…so you think this holiday was created to celebrate the near-genocide of the Native American population of this continent? Well, then,
FUCK YOU.
Number 1, “Native American” is a misnomer, since the American Indian was originally an Asian Mongolian type. He migrated across the Bering Straits during the Ice Age when the Bering Land Bridge was above the waves.
Number 2, it’s hardly the White Europeans’ fault that they brought all manner of disease (like smallpox) with them to which they were immune, but the Indians weren’t. Absent any reason to think such a thing would even be possible before there was any thought of anything like a germ theory of disease, that was pretty much an accident. But we can thank the Indians for their return gift of venereal disease, specifically, syphilis.
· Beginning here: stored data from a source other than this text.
Lemma b2z_pos z : (0 < z)%Z -> b2z (0 <? z)%Z = 1%Z.
Proof. intros. by rewrite (proj2 (Z.ltb_lt 0 z)). Qed.
Lemma b2z_zero z : (z <= 0)%Z -> b2z (0 <? z)%Z = 0%Z.
Proof. intros. by rewrite (proj2 (Z.ltb_ge 0 z)). Qed.

Ltac owned_tac l Hw Ho :=
  eapply (owned_change _ _ l Ho); simpl; unfold owners; simpl;
  [ intros k Hk; zsum_update; simpl; try lia
  | intros k v Hk; rewrite lookup_insert_ne by done; eauto
  | intros v; rewrite lookup_insert_eq; intros; simplify_eq; pose proof (Ho _ _ Hw) as Hsum; unfold owners in Hsum;
    zsum_update; simpl ].

Lemma owned_add s t x s' :
  basic s -> owned s -> adders s !! t = Some x ->
  (step_add t x s = Some s' \/ step_wake t x s = Some s') -> owned s'.
Proof.
  intros Hb Ho Ht Hs.
  assert (Hnone : lists (timer_list s) !! fresh_list (timer_list s) = None).
  { destruct (lists _ !! _) as [w|] eqn:Hw; [|done]. destruct (bs_lists _ Hb _ _ Hw). lia. }
  destruct Hs as [Hs|Hs]; destruct x; simpl in Hs; try discriminate Hs; unfold enqueue, insert_list in Hs;
    repeat (case_match; try discriminate Hs); try (apply bind_Some in Hs as (? & ? & Hs)); simplify_eq/=;
    try (apply (owned_same s); [done|intros l; unfold owners; simpl; zsum_update; simpl; lia|simpl; by eauto]).
  - apply (owned_same s); [done|intros k; unfold owners; simpl; zsum_update; simpl; lia|simpl].
    intros k v. rewrite lookup_insert_Some. intros [[<- <-]|[_ ?]]; eauto.
  - apply (owned_change s _ (fresh_list (timer_list s))); [done|..]; simpl.
    + intros k _. unfold owners. simpl. zsum_update. simpl. lia.
    + intros k v Hk. rewrite lookup_insert_ne by done. eauto.
    + intros v. rewrite lookup_insert_eq. intros. simplify_eq/=. pose proof (fresh_owners _ _ Hb Hnone) as Hf.
      unfold owners in *. simpl. zsum_update. simpl. lia.
  - case_decide; (apply (owned_same s); [done|intros k; unfold owners; simpl; zsum_update; simpl; lia|simpl; by eauto]).
Qed.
Number 3, I find the comforts of Western Civilization preferable to living off the land and wondering where my next meal, hot bath, or comfy doss is going to come from. Don’t you?
And finally, number 4,
FUCK YOU ANYWAY,
because you probably voted for Barry, Harry and Nancy’s Traveling Medicine Show and aren’t paying any attention to reason to begin with.
On the other hand, if you think this holiday was created to thank $DEITY (or whomever) for the bounty we enjoy in this country, and even share with other people including the Indians, then
HAPPY THANKSGIVING
and may you enjoy the blessings of family and feast as we usher in the Season of Joy.